(** C9 (as amended).  For a positive [totalTime] and a [totalWidth] from
    2^-990 to 2^1022, every rendered line is at an offset from 0 to
    totalWidth * (1 + 2^-50): the offsets the code computes, with every
    quotient and product rounded to binary64, stay within the available
    width up to that relative error.  They can exceed totalWidth itself. *)
Theorem C9_within_width (W T : Q) (ticks : list Tick) :
  tiny_width <= W -> W <= huge_width -> 0 < T ->
  B64.GridLines R engine_max (mkProps (Fin W) (Fin T)) = Ok ticks ->
  Forall (fun k => exists o, line_left k = Fin o /\
                             0 <= o /\ o <= W * (1 + slack64)) ticks.
Proof.
  intros HWl HWh HT Hrun.
  assert (Htw : 0 < tiny_width) by reflexivity.
  assert (HW : 0 < W) by lra.
  destruct (B64_render_inv R engine_max _ _ _ Hrun) as (a & Ea & Hn & ->).
  destruct (B64_timeOption_integer R (Fin W) (Fin T)) as (z & Ez & Hz).
  rewrite Ez in Ea.
  assert (Ht1 : 1 <= inject_Z z)
    by (change (inject_Z 1 <= inject_Z z); rewrite <- Zle_Qle; lia).
  destruct (rdiv_pos_inv T (inject_Z z) a HT) as [Hxo Ha]; [lra | exact Ea |].
  apply Forall_forall. intros k Hk.
  apply in_map_iff in Hk. destruct Hk as (j & <- & Hj).
  apply in_seq in Hj.
  cbn [B64.tick line_left]. unfold B64.widthPerCol. rewrite Ez.
  set (t := inject_Z z) in *. set (x := T / t) in *. set (y := t / T).
  assert (Hxy : x * y == 1) by (unfold x, y; field; split; lra).
  assert (Hx0 : 0 < x) by (unfold x; apply Qlt_shift_div_l; lra).
  assert (Hy0 : 0 < y) by (unfold y; apply Qlt_shift_div_l; lra).
  assert (Hu : 0 < u64) by reflexivity.
  assert (He : 0 < eta64) by reflexivity.
  (* the index *)
  assert (Hmax : (MAX_ARRAY_LENGTH < 2 ^ 32)%Z) by reflexivity.
  assert (Hjb : (Z.of_nat j < 2 ^ 52)%Z).
  { assert (2 ^ 32 < 2 ^ 52)%Z by reflexivity. lia. }
  destruct (B64_index R j Hjb) as (m & -> & Em).
  assert (Hm1 : 1 <= m).
  { rewrite Em. change (inject_Z 1 <= inject_Z (Z.of_nat (S j))).
    rewrite <- Zle_Qle. lia. }
  assert (Hma : m <= a).
  { apply Qle_trans with (inject_Z (Qfloor a)); [| apply Qfloor_le].
    rewrite Em, <- Zle_Qle. lia. }
  assert (Hm32 : m <= inject_Z (2 ^ 32)).
  { rewrite Em, <- Zle_Qle. lia. }
  (* the duration is at least half the interval, and less than 2^33 of it *)
  assert (Hax : rnd R x <= x + (u64 * x + eta64))
    by (apply (rnd_accurate R x); [lra | exact Hxo]).
  rewrite <- Ha in Hax.
  assert (Hxh : 1 # 2 <= x).
  { apply Qnot_lt_le. intros Hc.
    assert (C : (1 # 2) + (u64 * (1 # 2) + eta64) < 1) by reflexivity.
    nra. }
  destruct (rnd_above_half R x Hxh Hxo) as [_ Hau]. rewrite <- Ha in Hau.
  set (k1 := 1 + u64 + 2 * eta64) in *.
  assert (Hk1 : 1 <= k1 /\ k1 <= 2) by (split; discriminate).
  assert (Hy2 : y <= 2).
  { assert (y * (1 # 2) <= y * x) by (apply Qmult_le_l; lra).
    rewrite (Qmult_comm y x), Hxy in H. lra. }
  (* the column width *)
  assert (Hyo : y < OVERFLOW) by (apply Qle_lt_trans with 2; [lra | reflexivity]).
  rewrite rdiv_fin by (intros E; lra). fold y.
  destruct (rfin_nonneg R y) as [[_ ->] | [Hc _]]; [lra | | lra].
  cbn [B64.rmul].
  destruct (rnd_accurate R y) as [_ Hru]; [lra | exact Hyo |].
  assert (Hr0 : 0 <= rnd R y) by (apply rnd_nonneg; lra).
  set (r := rnd R y) in *.
  assert (Hc0 : 0 <= r * W) by nra.
  assert (Hhw : huge_width * 3 < OVERFLOW) by reflexivity.
  assert (Hh0 : 0 < huge_width) by reflexivity.
  assert (Hr3 : r <= 3).
  { assert (C : 2 + (u64 * 2 + eta64) <= 3) by discriminate. nra. }
  assert (Hco : r * W < OVERFLOW) by nra.
  destruct (rfin_nonneg R (r * W) Hc0) as [[_ ->] | [Hc _]]; [| lra].
  cbn [B64.rmul].
  destruct (rnd_accurate R (r * W) Hc0 Hco) as [_ Hwu].
  assert (Hw0 : 0 <= rnd R (r * W)) by now apply rnd_nonneg.
  set (w := rnd R (r * W)) in *.
  (* m * (r * W) is at most about W *)
  set (k2 := 1 + u64) in *.
  assert (Hmc : m * (r * W) <= k1 * k2 * W + inject_Z (2 ^ 34) * eta64 * W).
  { assert (H1 : m * r <= x * k1 * (y * k2 + eta64)).
    { apply Qmult_le_compat_nonneg; split; try lra.
      unfold k2. lra. }
    assert (E1 : x * k1 * (y * k2 + eta64) ==
                 k1 * k2 * (x * y) + k1 * eta64 * x) by ring.
    rewrite E1, Hxy in H1.
    assert (Hx33 : x <= inject_Z (2 ^ 33)).
    { apply Qnot_lt_le. intros Hc.
      destruct (rnd_above_half R x Hxh Hxo) as [Hal _]. rewrite <- Ha in Hal.
      assert (Hfa : inject_Z (Qfloor a) <= inject_Z (2 ^ 32 - 1))
        by (rewrite <- Zle_Qle; lia).
      pose proof (Qlt_floor a) as Hlf.
      rewrite inject_Z_plus in Hlf. change (inject_Z 1) with 1 in Hlf.
      assert (C2 : inject_Z (2 ^ 32 - 1) + 1 <=
                   inject_Z (2 ^ 33) * (1 - u64 - 2 * eta64))
        by (vm_compute; discriminate).
      assert (inject_Z (2 ^ 33) * (1 - u64 - 2 * eta64) <
              x * (1 - u64 - 2 * eta64)).
      { apply Qmult_lt_compat_r; [reflexivity | exact Hc]. }
      lra. }
    assert (H2 : m * r * W <= (k1 * k2 * 1 + k1 * eta64 * x) * W)
      by (apply Qmult_le_compat_r; lra).
    assert (H3 : k1 * eta64 * x <= inject_Z (2 ^ 34) * eta64).
    { assert (k1 * x <= 2 * inject_Z (2 ^ 33)).
      { apply Qmult_le_compat_nonneg; split; lra. }
      assert (E3 : 2 * inject_Z (2 ^ 33) == inject_Z (2 ^ 34)) by reflexivity.
      assert (k1 * x * eta64 <= inject_Z (2 ^ 34) * eta64).
      { apply Qmult_le_compat_r; lra. }
      assert (E4 : k1 * eta64 * x == k1 * x * eta64) by ring. lra. }
    assert (H4 : k1 * eta64 * x * W <= inject_Z (2 ^ 34) * eta64 * W)
      by (apply Qmult_le_compat_r; lra).
    assert (E5 : m * (r * W) == m * r * W) by ring.
    assert (E6 : (k1 * k2 * 1 + k1 * eta64 * x) * W ==
                 k1 * k2 * W + k1 * eta64 * x * W) by ring.
    lra. }
  (* m * w *)
  assert (Hmw : m * w <= m * (r * W) * k2 + inject_Z (2 ^ 32) * eta64).
  { assert (H1 : m * w <= m * (r * W + (u64 * (r * W) + eta64)))
      by (apply Qmult_le_l; lra).
    assert (E1 : m * (r * W + (u64 * (r * W) + eta64)) ==
                 m * (r * W) * k2 + m * eta64) by (unfold k2; ring).
    assert (H2 : m * eta64 <= inject_Z (2 ^ 32) * eta64)
      by (apply Qmult_le_compat_r; lra).
    lra. }
  assert (Hmw0 : 0 <= m * w) by (apply Qmult_le_0_compat; lra).
  set (c := m * (r * W)) in *. set (s := m * w) in *.
  assert (Hso : s < OVERFLOW).
  { assert (C : (k1 * k2 * huge_width +
                 inject_Z (2 ^ 34) * eta64 * huge_width) * k2 +
                inject_Z (2 ^ 32) * eta64 < OVERFLOW) by reflexivity.
    assert (Hcw : c <= k1 * k2 * huge_width +
                       inject_Z (2 ^ 34) * eta64 * huge_width).
    { apply Qle_trans with (1 := Hmc).
      assert (k1 * k2 * W <= k1 * k2 * huge_width)
        by (apply Qmult_le_l; [reflexivity | exact HWh]).
      assert (inject_Z (2 ^ 34) * eta64 * W <=
              inject_Z (2 ^ 34) * eta64 * huge_width)
        by (apply Qmult_le_l; [reflexivity | exact HWh]).
      lra. }
    assert (c * k2 <= (k1 * k2 * huge_width +
                       inject_Z (2 ^ 34) * eta64 * huge_width) * k2)
      by (apply Qmult_le_compat_r; [exact Hcw | discriminate]).
    lra. }
  destruct (rfin_nonneg R s Hmw0) as [[_ ->] | [Hc _]]; [| lra].
  destruct (rnd_accurate R s Hmw0 Hso) as [_ Hou].
  exists (rnd R s). split; [reflexivity |].
  split; [now apply rnd_nonneg |].
  (* the sum of the errors *)
  assert (K : ((k1 * k2 + inject_Z (2 ^ 34) * eta64) * k2) * (1 + u64) +
              (inject_Z (2 ^ 32) * eta64 * (1 + u64) + eta64) *
              inject_Z (2 ^ 990) <= 1 + slack64) by (vm_compute; discriminate).
  assert (Ht : 1 <= inject_Z (2 ^ 990) * W).
  { assert (inject_Z (2 ^ 990) * tiny_width <= inject_Z (2 ^ 990) * W)
      by (apply Qmult_le_l; [reflexivity | exact HWl]).
    assert (E : inject_Z (2 ^ 990) * tiny_width == 1) by reflexivity.
    lra. }
  set (K1 := (k1 * k2 + inject_Z (2 ^ 34) * eta64) * k2) in *.
  set (E2 := inject_Z (2 ^ 32) * eta64 * (1 + u64) + eta64) in *.
  assert (HE2 : 0 <= E2) by discriminate.
  assert (H1 : s <= K1 * W + inject_Z (2 ^ 32) * eta64).
  { assert (c * k2 <= (k1 * k2 * W + inject_Z (2 ^ 34) * eta64 * W) * k2)
      by (apply Qmult_le_compat_r; [exact Hmc | discriminate]).
    assert (E : (k1 * k2 * W + inject_Z (2 ^ 34) * eta64 * W) * k2 ==
                K1 * W) by (unfold K1; ring).
    lra. }
  assert (H2 : rnd R s <= K1 * (1 + u64) * W + E2).
  { assert (s * (1 + u64) <= (K1 * W + inject_Z (2 ^ 32) * eta64) * (1 + u64))
      by (apply Qmult_le_compat_r; [exact H1 | discriminate]).
    assert (E : (K1 * W + inject_Z (2 ^ 32) * eta64) * (1 + u64) + eta64 ==
                K1 * (1 + u64) * W + E2) by (unfold E2; ring).
    lra. }
  assert (H3 : E2 <= E2 * (inject_Z (2 ^ 990) * W)).
  { assert (E2 * 1 <= E2 * (inject_Z (2 ^ 990) * W))
      by (apply Qmult_le_l; [reflexivity | exact Ht]).
    lra. }
  assert (H4 : (K1 * (1 + u64) + E2 * inject_Z (2 ^ 990)) * W <=
               (1 + slack64) * W)
    by (apply Qmult_le_compat_r; lra).
  assert (E : (K1 * (1 + u64) + E2 * inject_Z (2 ^ 990)) * W ==
              K1 * (1 + u64) * W + E2 * (inject_Z (2 ^ 990) * W)) by ring.
  assert (E' : (1 + slack64) * W == W * (1 + slack64)) by ring.
  lra.
Qed.
End B64_within.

==============================

• TASK BRIEF
Copy out the range of lines above starting at the line with "destruct (rdiv_pos_inv T" and ending at the line with "assert (Hy0 : 0", exactly and including both.

• COMPLETED TASK
  destruct (rdiv_pos_inv T (inject_Z z) a HT) as [Hxo Ha]; [lra | exact Ea |].
  apply Forall_forall. intros k Hk.
  apply in_map_iff in Hk. destruct Hk as (j & <- & Hj).
  apply in_seq in Hj.
  cbn [B64.tick line_left]. unfold B64.widthPerCol. rewrite Ez.
  set (t := inject_Z z) in *. set (x := T / t) in *. set (y := t / T).
  assert (Hxy : x * y == 1) by (unfold x, y; field; split; lra).
  assert (Hx0 : 0 < x) by (unfold x; apply Qlt_shift_div_l; lra).
  assert (Hy0 : 0 < y) by (unfold y; apply Qlt_shift_div_l; lra).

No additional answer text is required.